▶ [What you have to do]
Take every line from the entries below that includes the word "tail" and copy it.

(Dataset records)
Lemma history_frames (events : list (Results * Q)) (fr : PoseFrame) :
  In fr (historyAfter events) ->
  exists ev, In ev events /\ frameOf ev = Some fr.
Proof.
  unfold historyAfter. rewrite history_last_frames. intros Hin.
  apply frames_of_events.
  apply list_elem_of_In. apply list_elem_of_In in Hin.
  eapply elem_of_sublist; [exact Hin|]. apply sublist_drop.
Qed.

Lemma history_is_time_ordered_aux (events : list (Results * Q)) :
  clockOrdered events = true ->
  timeOrdered (historyAfter events) = true.
Proof.
  intros Hord. unfold historyAfter. rewrite history_last_frames.
  apply timeOrdered_drop, frames_timeOrdered, Hord.
Qed.

(** X1: when the clock readings of the events never go back, the history
    kept by the pose callback is ordered by non-decreasing timestamp, which
    is what the search of the render tick relies on. *)
Theorem history_is_time_ordered (events : list (Results * Q)) :
  clockOrdered events = true ->
  timeOrdered (historyAfter events) = true.
Proof.
  intros Hord. unfold historyAfter. rewrite history_last_frames.
  apply timeOrdered_drop. apply frames_timeOrdered. exact Hord.
Qed.

Lemma history_is_time_ordered_witness :
  timeOrdered
    (historyAfter [ (mkResults (Some fullLandmarks), 10);
                    (mkResults None, 20);
                    (mkResults (Some []), 20);
                    (mkResults (Some fullLandmarks), 35) ]) = true.
Proof.
  apply (history_is_time_ordered
           [ (mkResults (Some fullLandmarks), 10);
             (mkResults None, 20);
             (mkResults (Some []), 20);
             (mkResults (Some fullLandmarks), 35) ]).
  reflexivity.
Defined.

(** X2: one call of the pose callback never shortens the history and adds at
    most one frame; a history of at most 200 frames stays at most 200 long,
    and a longer one is not cut back: at most one frame is evicted per
    call. *)
Theorem onResults_length (h : list PoseFrame) (ev : Results * Q) :
  (length h <= length (onResults h ev) <= Nat.max (length h) 200)%nat /\
  (length (onResults h ev) <= length h + 1)%nat.
Proof.
  destruct (frameOf ev) as [fr|] eqn:Hev.
  - rewrite (onResults_some _ _ _ Hev).
    destruct (Nat.ltb_spec 200 (length (h ++ [fr]))) as [Hgt|Hle].
    + destruct h as [|fr0 h]; [cbn in Hgt; lia|].
      unfold shift. cbn [app tail length] in *.
      rewrite length_app in *. cbn [length] in *. lia.
    + rewrite length_app in *. cbn [length] in *. lia.
  - rewrite (onResults_none _ _ Hev). lia.
Qed.

(** X3: a result that carries landmarks always ends up as the newest, last
    frame of the history, stamped with the clock reading of its arrival, also
    when the history is full. *)
Theorem newest_frame_is_last (h : list PoseFrame) (ev : Results * Q)
    (lms : list (option Landmark)) :
  poseLandmarks (fst ev) = Some lms ->
  last (onResults h ev)
  = Some {| timestamp := snd ev; landmarks := Some lms |}.
Proof.
  intros Hlms.
  set (fr := {| timestamp := snd ev; landmarks := Some lms |}).
  assert (Hev : frameOf ev = Some fr)
    by (unfold frameOf; now rewrite Hlms).
  rewrite (onResults_some _ _ _ Hev).
  destruct (Nat.ltb_spec 200 (length (h ++ [fr]))) as [Hgt|_];
    [|apply last_snoc].
  destruct h as [|fr0 h]; [cbn in Hgt; lia|].
  unfold shift. cbn [app tail]. apply last_snoc.
Qed.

▶ [Solution for this problem]
      unfold shift. cbn [app tail length] in *.
  unfold shift. cbn [app tail]. apply last_snoc.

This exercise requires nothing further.